• _Task item_
Using the records below, filter for lines that contain the string "must" and copy them out.

• _Data shown_
################

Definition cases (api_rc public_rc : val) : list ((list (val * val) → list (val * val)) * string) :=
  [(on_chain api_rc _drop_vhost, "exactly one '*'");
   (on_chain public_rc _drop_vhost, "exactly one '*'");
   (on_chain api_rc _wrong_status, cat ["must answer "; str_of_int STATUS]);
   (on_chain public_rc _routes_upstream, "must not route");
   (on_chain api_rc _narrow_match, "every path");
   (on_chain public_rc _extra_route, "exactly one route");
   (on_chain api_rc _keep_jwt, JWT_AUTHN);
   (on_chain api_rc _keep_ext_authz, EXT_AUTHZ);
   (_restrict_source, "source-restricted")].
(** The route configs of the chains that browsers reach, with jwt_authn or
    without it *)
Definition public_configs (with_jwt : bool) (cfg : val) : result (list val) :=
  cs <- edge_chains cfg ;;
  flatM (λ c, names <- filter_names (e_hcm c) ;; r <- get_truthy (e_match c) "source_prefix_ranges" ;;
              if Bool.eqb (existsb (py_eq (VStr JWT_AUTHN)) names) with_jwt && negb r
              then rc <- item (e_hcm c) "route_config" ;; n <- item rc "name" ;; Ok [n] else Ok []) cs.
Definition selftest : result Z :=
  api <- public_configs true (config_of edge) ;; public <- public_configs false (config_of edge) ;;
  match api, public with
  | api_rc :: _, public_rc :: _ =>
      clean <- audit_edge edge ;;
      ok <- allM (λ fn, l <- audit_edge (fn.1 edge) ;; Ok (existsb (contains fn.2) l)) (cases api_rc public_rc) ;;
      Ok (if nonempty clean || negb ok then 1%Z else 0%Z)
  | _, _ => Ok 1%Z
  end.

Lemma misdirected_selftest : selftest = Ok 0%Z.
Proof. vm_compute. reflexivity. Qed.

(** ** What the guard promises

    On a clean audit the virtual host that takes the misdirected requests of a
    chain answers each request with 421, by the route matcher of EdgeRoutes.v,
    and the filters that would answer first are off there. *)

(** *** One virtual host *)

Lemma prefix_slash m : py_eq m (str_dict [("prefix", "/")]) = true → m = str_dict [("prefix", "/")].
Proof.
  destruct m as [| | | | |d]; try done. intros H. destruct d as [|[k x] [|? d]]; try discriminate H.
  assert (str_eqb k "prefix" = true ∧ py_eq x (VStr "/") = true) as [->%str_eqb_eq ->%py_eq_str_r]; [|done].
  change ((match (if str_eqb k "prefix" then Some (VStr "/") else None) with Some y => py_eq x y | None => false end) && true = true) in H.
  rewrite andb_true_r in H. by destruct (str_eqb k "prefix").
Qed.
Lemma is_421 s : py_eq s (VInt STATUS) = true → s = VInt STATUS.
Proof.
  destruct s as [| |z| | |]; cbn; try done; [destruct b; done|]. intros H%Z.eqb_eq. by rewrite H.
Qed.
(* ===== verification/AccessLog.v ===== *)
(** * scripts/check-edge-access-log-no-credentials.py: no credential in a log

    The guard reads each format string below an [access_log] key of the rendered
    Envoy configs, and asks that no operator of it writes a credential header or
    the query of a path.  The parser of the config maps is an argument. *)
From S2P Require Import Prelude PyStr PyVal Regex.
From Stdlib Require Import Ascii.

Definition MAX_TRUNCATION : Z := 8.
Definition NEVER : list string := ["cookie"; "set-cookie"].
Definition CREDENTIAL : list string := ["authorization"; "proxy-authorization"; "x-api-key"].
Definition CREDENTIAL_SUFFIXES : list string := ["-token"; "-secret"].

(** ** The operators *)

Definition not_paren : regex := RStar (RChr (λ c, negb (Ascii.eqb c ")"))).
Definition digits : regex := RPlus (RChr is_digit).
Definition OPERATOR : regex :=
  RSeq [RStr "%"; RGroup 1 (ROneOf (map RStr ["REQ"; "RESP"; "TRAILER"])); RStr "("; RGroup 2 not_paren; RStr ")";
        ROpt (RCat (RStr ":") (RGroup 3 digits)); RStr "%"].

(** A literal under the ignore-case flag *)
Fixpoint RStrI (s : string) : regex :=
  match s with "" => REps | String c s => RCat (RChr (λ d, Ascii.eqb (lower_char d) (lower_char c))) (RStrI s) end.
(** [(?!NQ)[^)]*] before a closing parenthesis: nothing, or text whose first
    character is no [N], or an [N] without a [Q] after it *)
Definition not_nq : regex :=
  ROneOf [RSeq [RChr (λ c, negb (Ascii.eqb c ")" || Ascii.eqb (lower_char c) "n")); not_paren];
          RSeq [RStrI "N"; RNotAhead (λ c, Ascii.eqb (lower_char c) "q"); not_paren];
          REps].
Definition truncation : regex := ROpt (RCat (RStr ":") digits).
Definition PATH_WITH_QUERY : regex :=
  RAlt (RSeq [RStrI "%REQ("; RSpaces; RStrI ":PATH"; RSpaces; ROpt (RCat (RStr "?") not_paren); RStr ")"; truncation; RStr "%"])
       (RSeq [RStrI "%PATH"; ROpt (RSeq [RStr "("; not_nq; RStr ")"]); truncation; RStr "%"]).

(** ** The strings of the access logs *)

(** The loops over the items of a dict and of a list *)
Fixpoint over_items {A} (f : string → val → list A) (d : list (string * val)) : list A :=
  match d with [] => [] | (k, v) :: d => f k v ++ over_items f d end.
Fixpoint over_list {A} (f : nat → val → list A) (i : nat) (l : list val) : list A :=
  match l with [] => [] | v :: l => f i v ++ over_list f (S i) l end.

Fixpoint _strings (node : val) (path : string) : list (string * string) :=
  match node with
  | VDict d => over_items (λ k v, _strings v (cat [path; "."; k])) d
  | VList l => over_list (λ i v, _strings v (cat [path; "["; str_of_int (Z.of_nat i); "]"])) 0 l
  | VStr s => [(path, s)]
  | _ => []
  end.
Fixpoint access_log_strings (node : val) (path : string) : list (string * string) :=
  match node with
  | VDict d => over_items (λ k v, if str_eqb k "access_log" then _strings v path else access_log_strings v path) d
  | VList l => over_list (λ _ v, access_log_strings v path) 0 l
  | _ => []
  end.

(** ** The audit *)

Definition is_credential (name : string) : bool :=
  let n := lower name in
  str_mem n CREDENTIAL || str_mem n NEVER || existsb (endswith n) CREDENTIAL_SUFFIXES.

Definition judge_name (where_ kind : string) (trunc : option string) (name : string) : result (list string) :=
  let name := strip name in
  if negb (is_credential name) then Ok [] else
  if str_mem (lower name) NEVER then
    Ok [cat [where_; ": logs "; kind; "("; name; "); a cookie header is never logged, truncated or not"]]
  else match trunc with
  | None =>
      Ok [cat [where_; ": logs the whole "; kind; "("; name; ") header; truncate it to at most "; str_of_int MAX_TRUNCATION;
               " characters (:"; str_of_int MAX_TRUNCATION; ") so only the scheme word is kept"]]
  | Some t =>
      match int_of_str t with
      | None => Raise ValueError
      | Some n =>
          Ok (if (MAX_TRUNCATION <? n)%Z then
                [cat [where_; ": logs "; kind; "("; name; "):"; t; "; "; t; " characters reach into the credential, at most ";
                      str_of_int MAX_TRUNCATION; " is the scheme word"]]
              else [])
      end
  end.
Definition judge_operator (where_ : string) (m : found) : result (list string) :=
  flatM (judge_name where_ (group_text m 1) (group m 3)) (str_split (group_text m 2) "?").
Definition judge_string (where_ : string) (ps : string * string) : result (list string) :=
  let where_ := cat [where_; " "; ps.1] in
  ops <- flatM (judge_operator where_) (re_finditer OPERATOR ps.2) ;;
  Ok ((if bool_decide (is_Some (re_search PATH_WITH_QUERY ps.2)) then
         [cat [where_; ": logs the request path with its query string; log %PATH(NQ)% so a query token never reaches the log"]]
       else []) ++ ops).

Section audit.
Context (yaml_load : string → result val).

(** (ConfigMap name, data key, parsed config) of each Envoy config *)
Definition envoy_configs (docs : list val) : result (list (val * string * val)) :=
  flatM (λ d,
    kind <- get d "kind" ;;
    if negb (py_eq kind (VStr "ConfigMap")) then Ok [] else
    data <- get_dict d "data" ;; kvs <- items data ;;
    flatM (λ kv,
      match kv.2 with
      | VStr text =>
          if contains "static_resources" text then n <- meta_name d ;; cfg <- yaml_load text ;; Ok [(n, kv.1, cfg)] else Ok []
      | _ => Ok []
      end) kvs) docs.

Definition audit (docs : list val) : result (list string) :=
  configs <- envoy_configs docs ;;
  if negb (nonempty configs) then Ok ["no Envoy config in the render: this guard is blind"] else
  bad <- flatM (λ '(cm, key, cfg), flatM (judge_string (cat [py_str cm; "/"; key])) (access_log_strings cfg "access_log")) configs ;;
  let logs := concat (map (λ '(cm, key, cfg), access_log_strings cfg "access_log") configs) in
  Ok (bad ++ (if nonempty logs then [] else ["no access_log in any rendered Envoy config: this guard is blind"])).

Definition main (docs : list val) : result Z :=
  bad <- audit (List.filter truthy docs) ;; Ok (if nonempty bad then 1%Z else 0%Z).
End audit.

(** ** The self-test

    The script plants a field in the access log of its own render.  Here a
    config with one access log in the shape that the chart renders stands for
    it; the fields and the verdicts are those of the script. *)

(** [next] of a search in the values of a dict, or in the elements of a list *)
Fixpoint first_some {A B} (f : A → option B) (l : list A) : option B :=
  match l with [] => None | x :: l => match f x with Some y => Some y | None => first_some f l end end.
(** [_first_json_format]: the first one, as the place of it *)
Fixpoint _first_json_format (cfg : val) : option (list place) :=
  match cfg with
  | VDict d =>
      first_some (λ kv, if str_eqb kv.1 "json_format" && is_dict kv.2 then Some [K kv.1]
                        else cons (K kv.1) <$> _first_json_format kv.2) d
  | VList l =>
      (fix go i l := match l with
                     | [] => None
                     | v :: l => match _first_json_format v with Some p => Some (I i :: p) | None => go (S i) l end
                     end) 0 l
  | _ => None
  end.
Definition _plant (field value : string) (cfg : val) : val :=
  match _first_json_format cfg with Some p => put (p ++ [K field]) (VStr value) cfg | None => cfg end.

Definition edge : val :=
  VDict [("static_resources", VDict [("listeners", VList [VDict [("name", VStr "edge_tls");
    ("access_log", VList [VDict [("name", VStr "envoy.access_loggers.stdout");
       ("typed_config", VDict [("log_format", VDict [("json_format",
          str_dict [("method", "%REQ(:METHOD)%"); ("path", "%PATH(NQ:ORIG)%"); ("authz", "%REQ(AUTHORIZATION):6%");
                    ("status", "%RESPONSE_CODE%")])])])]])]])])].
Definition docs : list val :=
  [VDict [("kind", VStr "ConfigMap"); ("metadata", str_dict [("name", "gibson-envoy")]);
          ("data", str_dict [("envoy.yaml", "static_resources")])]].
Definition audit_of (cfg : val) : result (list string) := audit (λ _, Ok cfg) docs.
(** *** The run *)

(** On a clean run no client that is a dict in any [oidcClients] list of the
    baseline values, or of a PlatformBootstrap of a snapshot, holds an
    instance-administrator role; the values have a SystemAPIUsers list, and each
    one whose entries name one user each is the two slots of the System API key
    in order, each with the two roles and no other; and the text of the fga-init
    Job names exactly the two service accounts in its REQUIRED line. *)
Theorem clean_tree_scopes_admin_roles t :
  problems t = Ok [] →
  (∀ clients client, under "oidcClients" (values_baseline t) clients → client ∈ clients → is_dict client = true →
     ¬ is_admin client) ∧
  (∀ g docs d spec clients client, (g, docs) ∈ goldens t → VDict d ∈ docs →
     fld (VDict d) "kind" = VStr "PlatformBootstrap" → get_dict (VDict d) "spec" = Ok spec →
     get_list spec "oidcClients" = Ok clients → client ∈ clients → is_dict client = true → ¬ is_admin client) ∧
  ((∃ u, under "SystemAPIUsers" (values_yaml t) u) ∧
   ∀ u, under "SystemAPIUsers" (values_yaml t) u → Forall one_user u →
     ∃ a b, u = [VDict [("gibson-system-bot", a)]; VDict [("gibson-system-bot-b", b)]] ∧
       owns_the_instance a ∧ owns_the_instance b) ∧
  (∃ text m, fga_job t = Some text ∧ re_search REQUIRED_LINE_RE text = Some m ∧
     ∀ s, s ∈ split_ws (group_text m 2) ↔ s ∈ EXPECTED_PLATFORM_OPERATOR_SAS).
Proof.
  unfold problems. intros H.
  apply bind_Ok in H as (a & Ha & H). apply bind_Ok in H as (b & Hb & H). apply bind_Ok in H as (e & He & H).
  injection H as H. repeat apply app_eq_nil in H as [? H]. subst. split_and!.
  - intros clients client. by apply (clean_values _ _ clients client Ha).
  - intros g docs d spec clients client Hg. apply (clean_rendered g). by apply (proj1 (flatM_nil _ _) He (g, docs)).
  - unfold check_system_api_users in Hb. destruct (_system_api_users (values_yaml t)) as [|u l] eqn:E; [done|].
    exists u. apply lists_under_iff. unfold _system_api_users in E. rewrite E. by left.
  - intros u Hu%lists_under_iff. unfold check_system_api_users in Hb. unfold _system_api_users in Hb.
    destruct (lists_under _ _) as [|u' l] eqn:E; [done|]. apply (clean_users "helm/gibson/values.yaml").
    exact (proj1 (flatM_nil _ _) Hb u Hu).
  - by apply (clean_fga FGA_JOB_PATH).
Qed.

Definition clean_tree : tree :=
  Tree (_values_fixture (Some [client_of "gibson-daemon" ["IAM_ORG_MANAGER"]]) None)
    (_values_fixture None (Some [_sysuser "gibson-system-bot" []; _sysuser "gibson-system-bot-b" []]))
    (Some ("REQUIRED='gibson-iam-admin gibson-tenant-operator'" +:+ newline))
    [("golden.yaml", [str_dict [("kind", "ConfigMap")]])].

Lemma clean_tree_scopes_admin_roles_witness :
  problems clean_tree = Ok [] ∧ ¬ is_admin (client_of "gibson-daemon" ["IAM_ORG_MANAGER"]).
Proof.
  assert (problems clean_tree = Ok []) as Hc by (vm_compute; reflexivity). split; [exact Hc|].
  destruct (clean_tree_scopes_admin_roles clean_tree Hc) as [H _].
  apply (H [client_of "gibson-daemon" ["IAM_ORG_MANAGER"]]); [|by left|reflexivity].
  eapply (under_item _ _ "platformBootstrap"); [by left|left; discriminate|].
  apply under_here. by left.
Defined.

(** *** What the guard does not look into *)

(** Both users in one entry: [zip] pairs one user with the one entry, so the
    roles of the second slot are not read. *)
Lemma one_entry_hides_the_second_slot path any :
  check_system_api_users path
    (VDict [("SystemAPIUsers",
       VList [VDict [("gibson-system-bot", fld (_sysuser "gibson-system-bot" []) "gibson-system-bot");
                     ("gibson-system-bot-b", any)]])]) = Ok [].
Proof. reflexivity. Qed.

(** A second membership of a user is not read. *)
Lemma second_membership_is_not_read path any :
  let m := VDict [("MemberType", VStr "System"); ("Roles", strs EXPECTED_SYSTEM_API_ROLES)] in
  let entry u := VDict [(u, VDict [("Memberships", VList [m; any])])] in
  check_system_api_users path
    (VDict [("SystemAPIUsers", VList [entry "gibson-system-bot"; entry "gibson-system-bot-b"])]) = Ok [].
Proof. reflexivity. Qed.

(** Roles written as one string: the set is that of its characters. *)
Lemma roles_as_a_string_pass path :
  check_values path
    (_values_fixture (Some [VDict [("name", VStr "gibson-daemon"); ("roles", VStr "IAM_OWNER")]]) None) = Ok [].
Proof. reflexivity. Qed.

################

• _Response_
   (on_chain api_rc _wrong_status, cat ["must answer "; str_of_int STATUS]);
   (on_chain public_rc _routes_upstream, "must not route");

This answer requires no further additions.